What to do — Show each line of the data below in which "operations" occurs.
━━━━━ Data extracts ━━━━━
(** Assignments to the fields of a feed. *)
Definition set_state (v : Z) (f : dvb_demux_feed) : dvb_demux_feed :=
  Feed (feed_type f) v (feed_pid f) (is_filtering f) (feed_filter f) (ts_type f) (pes_type f)
    (feed_cc f) (pusi_seen f) (peslen f) (sec f).
Definition set_pid (v : Z) (f : dvb_demux_feed) : dvb_demux_feed :=
  Feed (feed_type f) (feed_state f) v (is_filtering f) (feed_filter f) (ts_type f) (pes_type f)
    (feed_cc f) (pusi_seen f) (peslen f) (sec f).
Definition set_filtering (v : bool) (f : dvb_demux_feed) : dvb_demux_feed :=
  Feed (feed_type f) (feed_state f) (feed_pid f) v (feed_filter f) (ts_type f) (pes_type f)
    (feed_cc f) (pusi_seen f) (peslen f) (sec f).
Definition set_chain (v : list nat) (f : dvb_demux_feed) : dvb_demux_feed :=
  Feed (feed_type f) (feed_state f) (feed_pid f) (is_filtering f) v (ts_type f) (pes_type f)
    (feed_cc f) (pusi_seen f) (peslen f) (sec f).
Definition set_types (t p : Z) (f : dvb_demux_feed) : dvb_demux_feed :=
  Feed (feed_type f) (feed_state f) (feed_pid f) (is_filtering f) (feed_filter f) t p
    (feed_cc f) (pusi_seen f) (peslen f) (sec f).
Definition set_type (t : Z) (f : dvb_demux_feed) : dvb_demux_feed :=
  Feed t (feed_state f) (feed_pid f) (is_filtering f) (feed_filter f) (ts_type f) (pes_type f)
    (feed_cc f) (pusi_seen f) (peslen f) (sec f).
Definition set_check_crc (b : bool) (f : dvb_demux_feed) : dvb_demux_feed :=
  let s := sec f in
  with_sec (SecFeed b (crc_val s) (secbuf s) (secbuf_base s) (secbufp s) (seclen s) (tsfeedp s)) f.
Definition set_filter (st ty : Z) (fe : nat) (f : dvb_demux_filter) : dvb_demux_filter :=
  Filter (filter_value f) (filter_mask f) (filter_mode f) (maskandmode f) (maskandnotmode f) (doneq f) st ty fe.

(** Updating one entry of a table. *)
Definition upd_feed (i : nat) (g : dvb_demux_feed -> dvb_demux_feed) (d : dmx) : option dmx :=
  f ← feeds (dm_core d) !! i;
  Some (with_core (with_feeds (<[i := g f]> (feeds (dm_core d))) (dm_core d)) d).
Definition upd_filter (i : nat) (g : dvb_demux_filter -> dvb_demux_filter) (d : dmx) : option dmx :=
  f ← filters (dm_core d) !! i;
  Some (with_core (with_filters (<[i := g f]> (filters (dm_core d))) (dm_core d)) d).

(** A task that locks a mutex it holds waits for ever. *)
Definition mutex_lock (d : dmx) : option dmx := if mutex d then None else Some (with_mutex true d).
Definition mutex_unlock (d : dmx) : dmx := with_mutex false d.

(** [mutex_lock_interruptible]: [sig] says that a signal arrives while it waits. *)
Definition locked (sig : bool) (d : dmx) (body : dmx -> option (dmx * Z)) : option (dmx * Z) :=
  if sig then Some (d, - ERESTARTSYS) else
  d ← mutex_lock d;
  '(d, ret) ← body d;
  Some (mutex_unlock d, ret).

(** The first free entry of a table. *)
Definition dvb_dmx_filter_alloc (d : dmx) : option (dmx * option nat) :=
  match list_find (fun f => filter_state f = DMX_STATE_FREE) (filters (dm_core d)) with
  | None => Some (d, None)
  | Some (i, f) =>
      d ← upd_filter i (set_filter DMX_STATE_ALLOCATED (filter_type f) (filter_feed f)) d;
      Some (d, Some i)
  end.
Definition dvb_dmx_feed_alloc (d : dmx) : option (dmx * option nat) :=
  match list_find (fun f => feed_state f = DMX_STATE_FREE) (feeds (dm_core d)) with
  | None => Some (d, None)
  | Some (i, _) => d ← upd_feed i (set_state DMX_STATE_ALLOCATED) d; Some (d, Some i)
  end.

Definition dvb_demux_feed_find (i : nat) (d : dmx) : bool := bool_decide (i ∈ feed_list (dm_core d)).
Definition dvb_demux_feed_add (i : nat) (d : dmx) : dmx :=
  if dvb_demux_feed_find i d then d
  else with_core (with_feed_list (i :: feed_list (dm_core d)) (dm_core d)) d.
Definition dvb_demux_feed_del (i : nat) (d : dmx) : dmx :=
  if negb (dvb_demux_feed_find i d) then d
  else with_core (with_feed_list (list_difference (feed_list (dm_core d)) [i]) (dm_core d)) d.

Section operations.
(** The operations of the driver, if it has them, by their results. *)
Context (start_feed stop_feed : option (nat -> Z)).

(** ** Transport stream feeds *)

Definition dmx_ts_feed_set (sig : bool) (i : nat) (pid type pes : Z) (d : dmx) : option (dmx * Z) :=
  if DMX_MAX_PID <? pid then Some (d, - EINVAL) else
  locked sig d (fun d =>
    let finish d :=
      let d := dvb_demux_feed_add i d in
      d ← upd_feed i (fun f => set_state DMX_STATE_READY (set_types type pes (set_pid pid f))) d;
      Some (d, 0) in
    if negb (Z.land type TS_DECODER =? 0) then
      if DMX_PES_OTHER <=? pes then Some (d, - EINVAL) else
      owner ← pesfilter d !! Z.to_nat pes;
      match owner with
      | Some j =>
          if negb (Nat.eqb j i) then Some (d, - EINVAL)
          else finish (with_pes (<[Z.to_nat pes := Some i]> (pesfilter d)) (zset (pids d) pes pid) d)
      | None => finish (with_pes (<[Z.to_nat pes := Some i]> (pesfilter d)) (zset (pids d) pes pid) d)
      end
    else finish d).
(* ===== verification/CaLink.v ===== *)
(** * CaLink: the calls the EN 50221 layers make to the system

    [dvbca_link_write] and [dvbca_link_read] of libdvbapi/dvbca.c, [time_after] of
    libdvbmisc/dvbmisc.h, and the monad in which the transport and session layers are
    written: it threads the state of the layers, counts the calls made to the system
    and keeps what was written to the devices.  What the system answers to the call of
    number [n] is a parameter, the [environment].  [None] is undefined behaviour or a
    deadlock: an access outside an object, the use of freed memory, a task that locks a
    mutex it holds.  An error the code reports is an ordinary result. *)

From S2P Require Import Prelude.

Record timeval := Timeval { tv_sec : Z; tv_usec : Z }.

(** The answers of the system: [malloc] succeeds, what [write] returns, the bytes [read]
    has ([None]: it fails), the [revents] of [poll] ([None]: it fails), the clock. *)
Record environment := Env {
  malloc_ok : nat -> bool;
  write_res : nat -> Z;
  read_res : nat -> option (list Z);
  poll_res : nat -> option (list Z);
  clock : nat -> timeval }.

Record world (S : Type) := World {
  w_st : S;
  w_tick : nat;
  w_sent : list (Z * list Z) }.
Arguments World {S} _ _ _.
Arguments w_st {S} _.
Arguments w_tick {S} _.
Arguments w_sent {S} _.

Definition T (S A : Type) : Type := world S -> option (A * world S).

Global Instance T_ret S : MRet (T S) := fun A a w => Some (a, w).
Global Instance T_bind S : MBind (T S) := fun A B k c w =>
  match c w with Some (a, w') => k a w' | None => None end.

Section prim.
Context {S : Type}.

Definition stuck {A} : T S A := fun _ => None.
Definition get : T S S := fun w => Some (w_st w, w).
Definition modify (f : S -> S) : T S unit := fun w => Some (tt, World (f (w_st w)) (w_tick w) (w_sent w)).
(** An update that may leave an object. *)
Definition update (f : S -> option S) : T S unit := fun w =>
  match f (w_st w) with Some s => Some (tt, World s (w_tick w) (w_sent w)) | None => None end.
Definition lift {A} (o : option A) : T S A := fun w =>
  match o with Some a => Some (a, w) | None => None end.
(** The number of this system call. *)
Definition tick : T S nat := fun w => Some (w_tick w, World (w_st w) (1 + w_tick w) (w_sent w)).
Definition sent (fd : Z) (buf : list Z) : T S unit := fun w =>
  Some (tt, World (w_st w) (w_tick w) (w_sent w ++ [(fd, buf)])).

(** [for (i = lo; i < lo + n; i++) if (body(i)) return the result;] *)
Fixpoint for_range {A} (n : nat) (lo : Z) (body : Z -> T S (option A)) : T S (option A) :=
  match n with
  | O => mret None
  | Datatypes.S n' =>
      r ← body lo;
      match r with Some a => mret (Some a) | None => for_range n' (lo + 1) body end
  end.
End prim.

Section system.
Context (env : environment) {S : Type}.

Definition env_malloc : T S bool := n ← tick; mret (malloc_ok env n).
Definition env_write (fd : Z) (buf : list Z) : T S Z := n ← tick; sent fd buf;; mret (write_res env n).
(** [read] returns at most [count] bytes, and only bytes. *)
Definition env_read (count : Z) : T S (option (list Z)) :=
  n ← tick; mret (match read_res env n with Some l => Some (u8 <$> ztake count l) | None => None end).
Definition env_poll : T S (option (list Z)) := n ← tick; mret (poll_res env n).
Definition gettimeofday : T S timeval := n ← tick; mret (clock env n).

(** Milliseconds as a [uint64_t]. *)
Definition timeval_ms (t : timeval) : Z := u64 (tv_sec t * 1000 + Z.quot (tv_usec t) 1000).

Definition time_after (oldtime : timeval) (delta_ms : Z) : T S bool :=
  let oldtime_ms := u64 (timeval_ms oldtime + delta_ms) in
  nowtime ← gettimeofday;
  mret (oldtime_ms <? timeval_ms nowtime).

(** [data_length] is a [uint16_t]. *)
Definition dvbca_link_write (fd slot connection_id : Z) (data : list Z) (len : Z) : T S Z :=
  let data_length := u16 len in
  ok ← env_malloc;
  if negb ok then mret (-1) else
  if decide (data_length <= zlen data) then
    env_write fd (slot :: connection_id :: ztake data_length data)
  else stuck.

(** The size read, the slot, the connection and the data. *)
Definition dvbca_link_read (fd : Z) (len : Z) : T S (Z * Z * Z * list Z) :=
  let data_length := u16 len in
  ok ← env_malloc;
  if negb ok then mret (-1, 0, 0, []) else
  r ← env_read (data_length + 2);
  match r with
  | Some (slot :: connection_id :: data) => mret (zlen data, slot, connection_id, data)
  | _ => mret (-1, 0, 0, [])
  end.
End system.

(** ** Total correctness *)

Definition twp {S A} (c : T S A) (Q : A -> world S -> Prop) (w : world S) : Prop :=
  match c w with Some (a, w') => Q a w' | None => False end.

Section rules.
Context {S A B : Type}.
Implicit Types (c : T S A) (w : world S).

Lemma twp_ret (a : A) Q w : Q a w -> twp (mret a) Q w.
Proof. done. Qed.
Lemma twp_bind c (k : A -> T S B) Q w : twp c (fun a w' => twp (k a) Q w') w -> twp (c ≫= k) Q w.
Proof. unfold twp, mbind, T_bind. destruct (c w) as [[??]|]; done. Qed.
Lemma twp_mono c (Q Q' : A -> world S -> Prop) w :
  twp c Q w -> (forall a w', Q a w' -> Q' a w') -> twp c Q' w.
Proof. unfold twp. destruct (c w) as [[??]|]; auto. Qed.
Lemma twp_if (b : bool) c1 c2 (Q : A -> world S -> Prop) w :
  (b = true -> twp c1 Q w) -> (b = false -> twp c2 Q w) -> twp (if b then c1 else c2) Q w.
Proof. destruct b; auto. Qed.
Lemma twp_run c Q w : twp c Q w -> exists a w', c w = Some (a, w') /\ Q a w'.
Proof. unfold twp. destruct (c w) as [[??]|]; [eauto|done]. Qed.
Lemma twp_elim c Q w a w' : twp c Q w -> c w = Some (a, w') -> Q a w'.
Proof. unfold twp. intros H E. by rewrite E in H. Qed.
Lemma twp_intro c Q w a w' : c w = Some (a, w') -> Q a w' -> twp c Q w.
Proof. unfold twp. intros E H. by rewrite E. Qed.
End rules.

(** A call to the system leaves the state of the layers alone. *)
Definition same_st {S} (w w' : world S) : Prop := w_st w' = w_st w.

Section system_rules.
Context (env : environment) {S : Type}.
Implicit Types (w : world S).

Lemma twp_get (Q : S -> world S -> Prop) w : Q (w_st w) w -> twp get Q w.
Proof. done. Qed.
Lemma twp_modify f (Q : unit -> world S -> Prop) w :
  Q tt (World (f (w_st w)) (w_tick w) (w_sent w)) -> twp (modify f) Q w.
Proof. done. Qed.
Lemma twp_malloc (Q : bool -> world S -> Prop) w :
  (forall w', w_st w' = w_st w -> w_sent w' = w_sent w -> Q (malloc_ok env (w_tick w)) w') ->
  twp (env_malloc env) Q w.
Proof. intros H. by apply H. Qed.
Lemma twp_gettimeofday (Q : timeval -> world S -> Prop) w :
  (forall t w', w_st w' = w_st w -> Q t w') -> twp (gettimeofday env) Q w.
Proof. intros H. by apply H. Qed.
Lemma twp_poll (Q : option (list Z) -> world S -> Prop) w :
  (forall r w', w_st w' = w_st w -> Q r w') -> twp (env_poll env) Q w.
Proof. intros H. by apply H. Qed.
Lemma twp_time_after t d (Q : bool -> world S -> Prop) w :
  (forall b w', w_st w' = w_st w -> Q b w') -> twp (time_after env t d) Q w.
Proof. intros H. by apply H. Qed.
Lemma twp_dvbca_link_write fd s c data len (Q : Z -> world S -> Prop) w :
  u16 len <= zlen data ->
  (forall r w', w_st w' = w_st w -> Q r w') -> twp (dvbca_link_write env fd s c data len) Q w.
Proof.
  intros Hl H. unfold dvbca_link_write. apply twp_bind, twp_malloc. intros w' E _.
  destruct (malloc_ok env (w_tick w)); simpl; [|by apply twp_ret, H]. rewrite decide_True by done. by apply H.
Qed.
Lemma twp_dvbca_link_read fd len (Q : Z * Z * Z * list Z -> world S -> Prop) w :
  (forall s c data w', w_st w' = w_st w -> zlen data <= u16 len -> bytes data -> byte s -> Q (zlen data, s, c, data) w') ->
  (forall w', w_st w' = w_st w -> Q (-1, 0, 0, []) w') ->
  twp (dvbca_link_read env fd len) Q w.
Proof.
  intros H1 H2. pose proof (u16_range len). unfold dvbca_link_read.
  apply twp_bind, twp_malloc. intros w' E _.
  destruct (malloc_ok env (w_tick w)); simpl; [|by apply twp_ret, H2]. unfold twp, env_read, tick, mbind, T_bind, mret, T_ret. simpl.
  destruct (read_res env (w_tick w')) as [l|]; [|by apply H2].
  pose proof (zlen_ztake_le (u16 len + 2) l ltac:(lia)) as Hl.
  destruct (ztake (u16 len + 2) l) as [|s [|c data]]; [by apply H2..|].
  rewrite !zlen_cons in Hl. cbn [fmap list_fmap].
  assert (Hz : zlen (u8 <$> data) = zlen data) by (unfold zlen; by rewrite length_fmap).
  apply H1; [done|lia| |apply u8_byte]. apply Forall_fmap, Forall_true. apply u8_byte.
Qed.
End system_rules.

(** ** The steps that make no call to the system *)

Class KeepsTick {S A} (c : T S A) : Prop := keeps_tick w a w' : c w = Some (a, w') -> w_tick w' = w_tick w.

Section tick.
Context {S : Type}.

#[export] Instance keeps_tick_ret {A} (a : A) : KeepsTick (S := S) (mret a).
Proof. intros w a' w' H. by injection H as _ <-. Qed.
#[export] Instance keeps_tick_bind {A B} (c : T S A) (k : A -> T S B) :
  KeepsTick c -> (forall a, KeepsTick (k a)) -> KeepsTick (c ≫= k).
Proof.
  intros Hc Hk w b w' H. unfold mbind, T_bind in H. destruct (c w) as [[a w1]|] eqn:E; [|done].
  rewrite (Hk a w1 b w' H). by eapply Hc.
Qed.
#[export] Instance keeps_tick_get : KeepsTick (S := S) get.
Proof. intros w a w' H. by injection H as _ <-. Qed.
#[export] Instance keeps_tick_modify (f : S -> S) : KeepsTick (modify f).
Proof. intros w a w' H. by injection H as _ <-. Qed.
#[export] Instance keeps_tick_update (f : S -> option S) : KeepsTick (update f).
Proof. intros w a w' H. unfold update in H. destruct (f (w_st w)); [|done]. by injection H as _ <-. Qed.
#[export] Instance keeps_tick_lift {A} (o : option A) : KeepsTick (S := S) (lift o).
Proof. intros w a w' H. unfold lift in H. destruct o; [|done]. by injection H as _ <-. Qed.
#[export] Instance keeps_tick_for_range {A} n lo (body : Z -> T S (option A)) :
  (forall i, KeepsTick (body i)) -> KeepsTick (for_range n lo body).
Proof.
  intros Hb. revert lo. induction n as [|n IH]; intros lo; cbn [for_range]; [exact _|].
  apply keeps_tick_bind; [apply Hb|]. intros [a|]; [exact _|apply IH].
Qed.

(** Such a step leaves the number of the next call as it is. *)
Lemma twp_keeps_tick {A} (c : T S A) `{!KeepsTick c} Q w :
  twp c (fun a w' => w_tick w' = w_tick w -> Q a w') w -> twp c Q w.
Proof.
  unfold twp. destruct (c w) as [[a w']|] eqn:E; [|done]. intros H. apply H. by eapply keeps_tick.
Qed.
End tick.

(** What [dvbca_link_write] returns as call [n], and the number of the call after it:
    [malloc] comes first, and [write] when it succeeds. *)
Definition link_write_res (env : environment) (n : nat) : Z :=
  if malloc_ok env n then write_res env (S n) else -1.
Definition link_write_next (env : environment) (n : nat) : nat := if malloc_ok env n then S (S n) else S n.

Lemma twp_dvbca_link_write_at (env : environment) {S} fd s c data len (Q : Z -> world S -> Prop) (w : world S) :
  u16 len <= zlen data ->
  (forall w', w_st w' = w_st w -> w_tick w' = link_write_next env (w_tick w) ->
    Q (link_write_res env (w_tick w)) w') ->
  twp (dvbca_link_write env fd s c data len) Q w.
Proof.
  intros Hl H. unfold dvbca_link_write, link_write_res, link_write_next in *.
  unfold twp, env_malloc, env_write, tick, sent, mbind, T_bind, mret, T_ret. cbn.
  destruct (malloc_ok env (w_tick w)); cbn; [|by apply H]. rewrite decide_True by done. by apply H.
Qed.

Section for_rule.
Context {S A : Type}.

(** The loop rule: an invariant that every turn without a result keeps. *)
Lemma twp_for_range (I : world S -> Prop) (Q : option A -> world S -> Prop) n lo body w :
  (forall i w, lo <= i < lo + Z.of_nat n -> I w ->
    twp (body i) (fun r w' => match r with Some a => Q (Some a) w' | None => I w' end) w) ->
  (forall w, I w -> Q None w) ->
  I w -> twp (for_range n lo body) Q w.
Proof.
  intros Hb Hq. revert lo w Hb. induction n as [|n IH]; intros lo w Hb HI; simpl; [by apply twp_ret, Hq|].
  apply twp_bind. eapply twp_mono; [apply Hb; [lia|done]|].
  intros [a|] w' HQ; simpl in *; [by apply twp_ret|].
  apply IH; [|done]. intros i w'' Hi. apply Hb. lia.
Qed.
End for_rule.

(** ** Runs of operations *)

Section runs.
Context {S Op : Type} (run : Op -> T S Z).

(** What each operation returns. *)
Fixpoint run_all (ops : list Op) : T S (list Z) :=
  match ops with
  | [] => mret []
  | op :: ops => r ← run op; rs ← run_all ops; mret (r :: rs)
  end.

(** An invariant that every operation keeps, unless the run stops there. *)
Lemma run_all_inv (I : world S -> Prop) (ok : Op -> Prop) (stop : Op -> Z -> world S -> Prop) ops w :
  (forall op w, I w -> ok op -> twp (run op) (fun r w' => I w' \/ stop op r w') w) ->
  I w -> Forall ok ops ->
  exists n rs w', run_all (take n ops) w = Some (rs, w') /\
    (n = length ops /\ I w' \/
     exists op r, ops !! pred n = Some op /\ rs !! pred n = Some r /\ stop op r w').
Proof.
  intros Hrun HI Hops. revert w HI. induction Hops as [|op ops Hop _ IH]; intros w HI.
  { exists 0%nat, [], w. split; [done|]. by left. }
  destruct (twp_run _ _ _ (Hrun op w HI Hop)) as (r & w1 & E1 & [HI1|Hs]).
  - destruct (IH w1 HI1) as (n & rs & w' & E & Hn). exists (Datatypes.S n), (r :: rs), w'. split.
    + cbn [take run_all]. unfold mbind, T_bind. rewrite E1. by rewrite E.
    + destruct Hn as [[-> ?]|(op' & r' & Ho & Hr & Hs)]; [left; auto|right].
      destruct n as [|n]; [by injection E as <- _|]. by exists op', r'.
  - exists 1%nat, [r], w1. split; [cbn [take run_all]; unfold mbind, T_bind; by rewrite E1|].
    right. by exists op, r.
Qed.
End runs.

Ltac twp_step :=
  lazymatch goal with
  | |- twp (mbind _ _) _ _ => apply twp_bind
  | |- twp (mret _) _ _ => apply twp_ret
  | |- twp get _ _ => apply twp_get
  | |- twp (modify _) _ _ => apply twp_modify
  | |- twp (if ?b then _ else _) _ _ => apply twp_if; intro
  end.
━━━━━
Answer to this exercise —
Section operations.
(** The operations of the driver, if it has them, by their results. *)
(** ** Runs of operations *)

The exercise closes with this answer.